- Prompt
Nothing outside the range is wanted. Repeat exactly the lines below from the one with "(** Sources without empty chunks. *)" through the one with "- split; [constructor; [|done]|].".

Top of Records for processing

(* ===== verification/Mandelbrot.v ===== *)
(** * Mandelbrot: what RenderPixel computes

    The reference is the iteration of z^2 + c on complex numbers, over any
    arithmetic.  Over a commutative ring the square is the product z z and the
    norm is the product of z and its conjugate, so that the reference is the
    mathematical one; over float64 it is compared with the loop of
    demo/service.go, operation by operation as floats round. *)
From Stdlib Require Import ZArith Lia Ring.
From stdpp Require Import base list.
From S2P Require Import Prelude GoFloat Errors DemoService.
Local Open Scope Z_scope.

(** ** Complex numbers over an arithmetic *)
Class Arithmetic (A : Type) := {
  a_zero : A; a_one : A; a_add : A -> A -> A; a_sub : A -> A -> A; a_mul : A -> A -> A
}.

Record complex (A : Type) := mkComplex { re : A; im : A }.
Arguments mkComplex {A}. Arguments re {A}. Arguments im {A}.

Section Complex.
Context `{Arithmetic A}.

Definition a_two : A := a_add a_one a_one.
Definition origin : complex A := mkComplex a_zero a_zero.
Definition cadd (z w : complex A) : complex A := mkComplex (a_add (re z) (re w)) (a_add (im z) (im w)).
Definition cmul (z w : complex A) : complex A :=
  mkComplex (a_sub (a_mul (re z) (re w)) (a_mul (im z) (im w))) (a_add (a_mul (re z) (im w)) (a_mul (im z) (re w))).
Definition conj (z : complex A) : complex A := mkComplex (re z) (a_sub a_zero (im z)).

(** The square with three products, and the square of the modulus. *)
Definition csquare (z : complex A) : complex A :=
  mkComplex (a_sub (a_mul (re z) (re z)) (a_mul (im z) (im z))) (a_mul (a_mul a_two (re z)) (im z)).
Definition cnorm2 (z : complex A) : A := a_add (a_mul (re z) (re z)) (a_mul (im z) (im z)).

(** The orbit of the origin under z^2 + c. *)
Fixpoint orbit (c : complex A) (k : nat) : complex A :=
  match k with O => origin | S k => cadd (csquare (orbit c k)) c end.
End Complex.

(** The reference over exact numbers. *)
Section Exact.
Context `{Arithmetic A} (opp : A -> A).
Context (ring : ring_theory a_zero a_one a_add a_mul a_sub opp eq).
Add Ring exact : ring.

Lemma csquare_exact z : csquare z = cmul z z.
Proof. unfold csquare, cmul, a_two. f_equal; ring. Qed.

Lemma cnorm2_exact z : cmul z (conj z) = mkComplex (cnorm2 z) a_zero.
Proof. unfold cmul, conj, cnorm2. cbn [re im]. f_equal; ring. Qed.
End Exact.

(** ** float64 *)
#[export] Instance float_arithmetic : Arithmetic float64 :=
  {| a_zero := float_of_Z 0; a_one := float_of_Z 1; a_add := fadd; a_sub := fsub; a_mul := fmul |}.

(** The point of the plane at the pixel (I, J) of a picture: the picture shows
    the rectangle from -2 - i to 1 + i. *)
Definition plane_point (Width Height I J : Z) : complex float64 :=
  mkComplex (fsub (fdiv (fmul (float_of_Z 3) (float_of_Z I)) (float_of_Z Width)) (float_of_Z 2))
            (fsub (fdiv (fmul (float_of_Z 2) (float_of_Z J)) (float_of_Z Height)) (float_of_Z 1)).

Definition point (z : complex float64) : float64 * float64 := (re z, im z).

(** ** The loop follows the orbit *)
Lemma two_floats : a_two = float_of_Z 2.
Proof. vm_compute. reflexivity. Qed.

Lemma pixel_step_orbit c k : pixel_step (re c) (im c) (point (orbit c k)) = point (orbit c (S k)).
Proof. cbn [orbit]. unfold point, cadd, csquare. cbn [re im]. by rewrite two_floats. Qed.

Lemma pixel_inside_norm complexity z : pixel_inside complexity (point z) = fltb (cnorm2 z) complexity.
Proof. done. Qed.

Lemma norm_point Width Height I J :
  norm I Width (float_of_Z (-1)) (float_of_Z 2) = re (plane_point Width Height I J) /\
  norm J Height (float_of_Z (-1)) (float_of_Z 1) = im (plane_point Width Height I J).
Proof.
  unfold norm, plane_point. cbn [re im].
  assert (fsub (float_of_Z 2) (float_of_Z (-1)) = float_of_Z 3) as -> by (vm_compute; reflexivity).
  assert (fsub (float_of_Z 1) (float_of_Z (-1)) = float_of_Z 2) as -> by (vm_compute; reflexivity).
  done.
Qed.

(** From the point [j] of the orbit on, with [n] rounds left. *)
Lemma pixel_loop_orbit complexity c n : forall j,
  exists k, pixel_loop n complexity (re c) (im c) (point (orbit c j)) = point (orbit c (j + k)) /\ (k <= n)%nat /\
    (forall i, (i < k)%nat -> fltb (cnorm2 (orbit c (j + i))) complexity = true) /\
    (k = n \/ fltb (cnorm2 (orbit c (j + k))) complexity = false).
Proof.
  induction n as [|n IH]; intros j; cbn [pixel_loop].
  - exists 0%nat. rewrite Nat.add_0_r. split; [done|]. split; [done|]. split; [lia|by left].
  - rewrite pixel_inside_norm, pixel_step_orbit. destruct (fltb _ _) eqn:E.
    + destruct (IH (S j)) as (k & Hk & Hle & Hin & Hend).
      exists (S k). replace (j + S k)%nat with (S j + k)%nat by lia. split; [done|]. split; [lia|]. split.
      * intros [|i] Hi; [by rewrite Nat.add_0_r|].
        replace (j + S i)%nat with (S j + i)%nat by lia. apply Hin. lia.
      * destruct Hend as [->|?]; [by left|by right].
    + exists 0%nat. rewrite Nat.add_0_r. split; [done|]. split; [lia|]. split; [lia|by right].
Qed.

(** C30: RenderPixel is the escape of the point of the plane at the pixel: the
    result is the integral part of the real coordinate of the first point of
    the orbit of z^2 + c, from the origin, whose square of the modulus is not
    below the complexity, or of its point after 1000 rounds; it is computed
    without an error for every request. *)
Theorem RenderPixel_orbit `{FloatConv} complexity Height Width I J :
  let c := plane_point Width Height I J in
  exists k, RenderPixel complexity Height Width I J = (float_to_int64 (re (orbit c k)), None) /\
    (k <= 1000)%nat /\
    (forall i, (i < k)%nat -> fltb (cnorm2 (orbit c i)) complexity = true) /\
    (k = 1000%nat \/ fltb (cnorm2 (orbit c k)) complexity = false).
Proof.
  intros c. destruct (pixel_loop_orbit complexity c maxI 0) as (k & E & Hk & Hin & Hend).
  exists k. unfold RenderPixel. destruct (norm_point Width Height I J) as [-> ->]. fold c.
  change (float_of_Z 0, float_of_Z 0) with (point (orbit c 0)). by rewrite E.
Qed.

(** The pixel (10, 90) of a picture of 100 by 100 escapes with a negative
    gray. *)
Example render_pixel_ex :
  let H := amd64_conv in RenderPixel (float_of_Z 4) 100 100 10 90 = (-5, None).
Proof. vm_compute. reflexivity. Qed.
(** Without a newline the data are the beginning of the first line. *)
Lemma raw_lines_prefix data rest l ls :
  split_newline data = None -> raw_lines (data ++ rest) = l :: ls -> exists l', l = data ++ l'.
Proof.
  revert l. induction data as [|b t IH]; intros l Hn E; [by exists l|]. cbn [split_newline app raw_lines] in *.
  destruct (is_newline b); [done|]. destruct (split_newline t) as [[]|]; [done|].
  destruct (raw_lines (t ++ rest)) as [|l0 ls0] eqn:El.
  - injection E as <- <-. destruct t as [|b' t]; [by exists []|]. cbn [app raw_lines] in El.
    destruct (is_newline b'); [done|]. by destruct (raw_lines (t ++ rest)).
  - injection E as <- <-. destruct (IH l0 eq_refl eq_refl) as [l' ->]. by exists l'.
Qed.

Lemma raw_lines_nil bs : raw_lines bs = [] -> bs = [].
Proof. destruct bs as [|b t]; [done|]. cbn. destruct (is_newline b); [done|]. by destruct (raw_lines t). Qed.

Lemma split_newline_app bs l rest x :
  split_newline bs = Some (l, rest) -> split_newline (bs ++ x) = Some (l, rest ++ x).
Proof.
  revert l rest. induction bs as [|b t IH]; intros l rest; cbn [split_newline app]; [done|].
  destruct (is_newline b); [by intros [= <- <-]|].
  destruct (split_newline t) as [[l' r']|]; [|done]. intros [= <- <-]. by rewrite (IH _ _ eq_refl).
Qed.

Lemma split_newline_length bs l rest :
  split_newline bs = Some (l, rest) -> (length bs = length l + S (length rest))%nat.
Proof. intros E. apply split_newline_Some in E as [-> _]. by rewrite length_app. Qed.

(** ** Lemmas: one call of Scan *)

(** A class of readers closed under reads that never return an empty read
    without an error. *)
Definition eager {R} `{IOReader R} (P : R -> Prop) : Prop :=
  forall r n r' bs e, P r -> (0 < n)%nat -> io_Read r n = (r', (bs, e)) -> P r' /\ (e = None -> bs <> []).

Section Scanning.
Context {R : Type} `{ReaderSpec R}.
Implicit Types (r : R) (s : Scanner).

(** The data are in the buffer, the buffer within its limit; an error of the
    reader comes after all its bytes. *)
Record scanning r s : Prop := mkScanning {
  sg_bounds : 0 <= sc_start s /\ sc_start s + len (sc_data s) <= sc_size s <= MaxScanTokenSize;
  sg_loop : sc_loop s = 0;
  sg_err : sc_err s = None \/ (sc_err s = Some (rd_end r) /\ rd_bytes r = [])
}.

(** What is still to be split into lines. *)
Definition held r s : bytes := sc_data s ++ rd_bytes r.

Lemma scan_room_spec s :
  0 <= sc_start s /\ sc_start s + len (sc_data s) <= sc_size s <= MaxScanTokenSize -> sc_err s = None ->
  match scan_room s with
  | Stop s' => sc_err s' = Some ErrTooLong /\ len (sc_data s) = MaxScanTokenSize
  | NeedRead n s' => 0 < n /\ 0 <= sc_start s' /\ sc_start s' + len (sc_data s') + n = sc_size s' /\
      sc_size s' <= MaxScanTokenSize /\ sc_data s' = sc_data s /\ sc_err s' = None /\ sc_loop s' = sc_loop s
  | Token _ _ => False
  end.
Proof.
  intros (Hs & Hl) He. unfold scan_room. assert (0 <= len (sc_data s)) by (unfold len; lia).
  set (start := if _ && _ then 0 else sc_start s).
  assert (0 <= start <= sc_start s /\ (start + len (sc_data s) = sc_size s -> start = 0)) as [Hst Hst0].
  { unfold start. destruct ((0 <? sc_start s) && _) eqn:E; [lia|].
    apply andb_false_iff in E as [E|E]; [lia|]. apply orb_false_iff in E as [E _]. lia. }
  unfold MaxScanTokenSize, startBufSize in *.
  destruct (start + len (sc_data s) =? sc_size s) eqn:Ef.
  - assert (start = 0) as Es by lia. destruct (64 * 1024 <=? sc_size s) eqn:Em.
    + split; [done|]. lia.
    + cbn [sc_start sc_data sc_size sc_err sc_loop]. destruct (sc_size s =? 0) eqn:Ez; repeat split; lia.
  - cbn [sc_start sc_data sc_size sc_err sc_loop]. repeat split; lia.
Qed.

(** What one call of Scan does: the next line, or the end of the text and the
    error of the reader, or ErrTooLong. *)
Definition scan_result (P : R -> Prop) r s (res : option (R * Scanner * option bytes)) : Prop :=
  match raw_lines (held r s) with
  | [] => exists r' s', res = Some (r', s', None) /\ sc_err s' = Some (rd_end r)
  | l :: ls =>
    (short l -> exists r' s', res = Some (r', s', Some (dropCR l)) /\ scanning r' s' /\ P r' /\
       raw_lines (held r' s') = ls /\ rd_end r' = rd_end r /\
       (io_pending r' + length (sc_data s') < io_pending r + length (sc_data s))%nat) /\
    (MaxScanTokenSize < len l -> exists r' s', res = Some (r', s', None) /\ sc_err s' = Some ErrTooLong)
  end.

(** A line that is already in the buffer. *)
Lemma scan_token_result (P : R -> Prop) r s l rest fuel :
  scanning r s -> P r -> split_newline (sc_data s) = Some (l, rest) ->
  scan_result P r s (scan_loop (S fuel) r s).
Proof.
  intros [Hb Hl He] HP E. unfold scan_result, held. rewrite (raw_lines_Some _ _ _ (split_newline_app _ _ _ _ E)).
  pose proof (split_newline_length _ _ _ E) as Hlen.
  assert (scan_token s = Some (dropCR l, rest)) as Et.
  { unfold scan_token, ScanLines. rewrite E. destruct (sc_err s); [done|]. by destruct (sc_data s). }
  cbn [scan_loop]. unfold scan_next. rewrite Et. unfold len in *. split; [|intros; exfalso; lia]. intros _.
  do 2 eexists. split; [reflexivity|]. split; [|split; [done|split; [done|split; [done|cbn [sc_data]; lia]]]].
  split; cbn [sc_start sc_data sc_size sc_loop sc_err]; [unfold len; lia|done|done].
Qed.

Lemma scan_feed_fields s bs e :
  sc_start (scan_feed s bs e) = sc_start s /\ sc_size (scan_feed s bs e) = sc_size s /\
  sc_data (scan_feed s bs e) = sc_data s ++ bs.
Proof. unfold scan_feed. destruct e; [done|]. destruct bs; [by destruct (_ <? _)|done]. Qed.

(** A read keeps what is still to be split. *)
Lemma scan_feed_good r s n r' bs e :
  sc_err s = None -> sc_loop s = 0 -> 0 < n -> 0 <= sc_start s -> sc_start s + len (sc_data s) + n = sc_size s ->
  sc_size s <= MaxScanTokenSize ->
  io_Read r (Z.to_nat n) = (r', (bs, e)) -> (e = None -> bs <> []) ->
  scanning r' (scan_feed s bs e) /\ held r' (scan_feed s bs e) = held r s /\ sc_err (scan_feed s bs e) = e /\
  rd_end r' = rd_end r /\
  (io_pending r' + length (sc_data (scan_feed s bs e)) <= io_pending r + length (sc_data s))%nat.
Proof.
  intros He Hl Hn Hs Hsize Hmax Hread Hne.
  destruct (rd_read _ (Z.to_nat n) _ _ _ ltac:(lia) Hread) as (Hbytes & Hend & Herr).
  pose proof (io_read_length _ _ _ _ _ Hread) as Hlen. apply io_read_pending in Hread.
  destruct (scan_feed_fields s bs e) as (F1 & F2 & F3).
  assert (sc_err (scan_feed s bs e) = e /\ sc_loop (scan_feed s bs e) = 0) as [F4 F5].
  { unfold scan_feed. destruct e; [done|]. destruct bs; [by specialize (Hne eq_refl)|done]. }
  split; [|split; [unfold held; by rewrite F3, Hbytes, app_assoc|]].
  - split; [rewrite F1, F2, F3; unfold len in *; rewrite length_app; lia|done|]. rewrite F4.
    destruct e as [x|]; [|by left]. right. by destruct (Herr x eq_refl) as [-> ->]; rewrite Hend.
  - split; [done|]. split; [done|]. rewrite F3, length_app. lia.
Qed.

Lemma scan_result_feed (P : R -> Prop) r s r' s' res :
  held r' s' = held r s -> rd_end r' = rd_end r ->
  (io_pending r' + length (sc_data s') <= io_pending r + length (sc_data s))%nat ->
  scan_result P r' s' res -> scan_result P r s res.
Proof.
  unfold scan_result. intros -> Hend Hp Hres. destruct (raw_lines (held r s)) as [|l ls]; [by rewrite <-Hend|].
  destruct Hres as [Hshort Hlong]. split; [|done]. intros Hl.
  destruct (Hshort Hl) as (r2 & s2 & E & Hg & HP & Hls & Hend2 & Hp2). exists r2, s2.
  repeat (split; [congruence || done|]). lia.
Qed.

(** The end of the data: the rest is the last line. *)
Lemma scan_end_result (P : R -> Prop) r s fuel e :
  scanning r s -> P r -> sc_err s = Some e -> split_newline (sc_data s) = None ->
  scan_result P r s (scan_loop (S fuel) r s).
Proof.
  intros [Hb Hl He] HP Ee E. destruct He as [He|[He Hnil]]; [congruence|].
  cbn [scan_loop]. unfold scan_next.
  assert (scan_token s = match sc_data s with [] => None | _ => Some (dropCR (sc_data s), []) end) as ->
    by (unfold scan_token, ScanLines; by rewrite He, E).
  unfold scan_result, held. rewrite Hnil, app_nil_r, He. destruct (sc_data s) as [|b t] eqn:Ed.
  - do 2 eexists. by split.
  - rewrite raw_lines_last by done. unfold len in *. split; [|intros; exfalso; lia]. intros _.
    do 2 eexists. split; [reflexivity|]. split.
    + split; cbn [sc_start sc_data sc_size sc_loop sc_err]; [unfold len in *; cbn [length] in *; lia|done|by right].
    + split; [done|]. split; [unfold held; by rewrite Hnil|]. split; [done|]. cbn. lia.
Qed.

Lemma scan_loop_spec (P : R -> Prop) : eager P -> forall fuel r s,
  P r -> scanning r s -> (match sc_err s with None => S (io_left r) | Some _ => 0%nat end < fuel)%nat ->
  scan_result P r s (scan_loop fuel r s).
Proof.
  intros HP. induction fuel as [|fuel IH]; intros r s Hr Hg Hf; [lia|].
  destruct (split_newline (sc_data s)) as [[l rest]|] eqn:E; [by eapply scan_token_result|].
  destruct (sc_err s) as [e|] eqn:He; [by eapply scan_end_result|].
  pose proof Hg as [Hb Hl _]. cbn [scan_loop]. unfold scan_next.
  assert (scan_token s = None) as -> by (unfold scan_token, ScanLines; rewrite He, E; by destruct (sc_data s)).
  rewrite He. pose proof (scan_room_spec s Hb He) as Hroom.
  destruct (scan_room s) as [t s'|n s'|s']; [done| |].
  - destruct Hroom as (Hn & Hs & Hsize & Hmax & Hd & He' & Hl'). rewrite Hl in Hl'.
    destruct (io_Read r (Z.to_nat n)) as [r1 [bs e]] eqn:Hread.
    destruct (HP _ (Z.to_nat n) _ _ _ Hr ltac:(lia) Hread) as [HP1 Hne].
    destruct (scan_feed_good _ s' n _ _ _ He' Hl' Hn Hs Hsize Hmax Hread Hne) as (Hg1 & Hh & Hfe & Hend & Hp).
    apply (scan_result_feed P r s r1 (scan_feed s' bs e)); [| |rewrite Hd in Hp; exact Hp|].
    + rewrite Hh. unfold held. by rewrite Hd.
    + done.
    + apply IH; [done|done|]. rewrite Hfe. destruct e; [lia|]. apply io_read_left in Hread; lia.
  - destruct Hroom as [Hs Hmax]. unfold scan_result, held.
    destruct (raw_lines (sc_data s ++ rd_bytes r)) as [|l ls] eqn:El.
    + apply raw_lines_nil, app_nil in El as [El _]. rewrite El in Hmax. done.
    + destruct (raw_lines_prefix _ _ _ _ E El) as [l' ->]. split.
      * unfold short, len in *. rewrite length_app. lia.
      * intros _. by do 2 eexists.
Qed.

Lemma Scan_spec (P : R -> Prop) r s :
  eager P -> P r -> scanning r s -> scan_result P r s (Scan r s).
Proof. intros HP Hr Hg. apply scan_loop_spec; [done|done|done|]. destruct (sc_err s); lia. Qed.

Lemma scanning_new r : scanning r NewScanner.
Proof. split; [cbn; unfold len, MaxScanTokenSize; cbn; lia|done|by left]. Qed.

(** ** All lines *)

(** The lines that are returned, and the error that ends it: every line has to
    be short of the limit. *)
Inductive cut_at : list bytes -> list bytes -> option goerror -> goerror -> Prop :=
| cut_end e : cut_at [] [] (if is_EOF e then None else Some e) e
| cut_line l ls ts err e : short l -> cut_at ls ts err e -> cut_at (l :: ls) (dropCR l :: ts) err e
| cut_long l ls e : MaxScanTokenSize < len l -> cut_at (l :: ls) [] (Some ErrTooLong) e.

Lemma scan_all_spec (P : R -> Prop) : eager P -> forall fuel r s ts err,
  P r -> scanning r s -> (io_pending r + length (sc_data s) < fuel)%nat ->
  cut_at (raw_lines (held r s)) ts err (rd_end r) -> scan_all fuel r s = Some (ts, err).
Proof.
  intros HP. induction fuel as [|fuel IH]; intros r s ts err Hr Hg Hf Hcut; [lia|].
  pose proof (Scan_spec P r s HP Hr Hg) as Hscan. unfold scan_result in Hscan. cbn [scan_all].
  inversion Hcut as [e El|l ls ts' err' e Hl Hcut' El|l ls e Hl El]; subst; rewrite <-El in Hscan.
  - destruct Hscan as (r' & s' & -> & He). unfold scanner_Err. by rewrite He.
  - destruct Hscan as [Hshort _]. destruct (Hshort Hl) as (r' & s' & -> & Hg' & HP' & Hls & Hend & Hp).
    rewrite (IH r' s' ts' err); [done|done|done|lia|]. by rewrite Hls, Hend.
  - destruct Hscan as [_ Hlong]. destruct (Hlong Hl) as (r' & s' & -> & He). unfold scanner_Err. by rewrite He.
Qed.

Lemma lines_of_spec (P : R -> Prop) r ts err :
  eager P -> P r -> cut_at (raw_lines (rd_bytes r)) ts err (rd_end r) -> lines_of r = Some (ts, err).
Proof.
  intros HP Hr Hcut. apply (scan_all_spec P); [done|done|apply scanning_new| |done]. cbn. lia.
Qed.

Lemma for_scan_all {A E} (body : A -> bytes -> A + E) : forall fuel r s a ts err,
  scan_all fuel r s = Some (ts, err) ->
  for_scan body fuel r s a =
    Some (match for_lines body ts a with inl a => inl (a, err) | inr e => inr e end).
Proof.
  induction fuel as [|fuel IH]; intros r s a ts err; cbn [scan_all for_scan]; [done|].
  destruct (Scan r s) as [[[r' s'] [t|]]|]; [| |done].
  - destruct (scan_all fuel r' s') as [[ts' err']|] eqn:Es; [|done]. intros [= <- <-]. cbn [for_lines].
    destruct (body a t) as [a'|e]; [|done]. by apply IH.
  - by intros [= <- <-].
Qed.

Lemma cut_at_short ls e :
  Forall short ls -> cut_at ls (dropCR <$> ls) (if is_EOF e then None else Some e) e.
Proof. induction 1; by constructor. Qed.
End Scanning.

(** Sources without empty chunks. *)
Definition chunk_nonempty (c : chunk) : Prop := match c with Chunk bs => bs <> [] | ChunkEnd _ _ => True end.

Lemma source_eager : eager (Forall chunk_nonempty : source -> Prop).
Proof.
  intros [|[cs|cs x] t] n s' bs e Hs Hn Hr; rewrite source_io_Read in Hr; cbn [source_Read] in Hr;
    repeat case_decide; simplify_eq/=; try (inversion Hs; subst); cbn [chunk_nonempty] in *.
  - by split.
  - by split.
  - split; [constructor; [|done]|].
    + cbn. intros E. apply (f_equal length) in E. rewrite length_drop in E. cbn in E. lia.
    + intros _ E. apply (f_equal length) in E. rewrite length_take in E. cbn in E. lia.
  - split; [by repeat constructor|done].
  - split; [by constructor|]. intros _ E. apply (f_equal length) in E. rewrite length_take in E. cbn in E. lia.
Qed.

Bottom of Records for processing

- Exercise output
(** Sources without empty chunks. *)
Definition chunk_nonempty (c : chunk) : Prop := match c with Chunk bs => bs <> [] | ChunkEnd _ _ => True end.

Lemma source_eager : eager (Forall chunk_nonempty : source -> Prop).
Proof.
  intros [|[cs|cs x] t] n s' bs e Hs Hn Hr; rewrite source_io_Read in Hr; cbn [source_Read] in Hr;
    repeat case_decide; simplify_eq/=; try (inversion Hs; subst); cbn [chunk_nonempty] in *.
  - by split.
  - by split.
  - split; [constructor; [|done]|].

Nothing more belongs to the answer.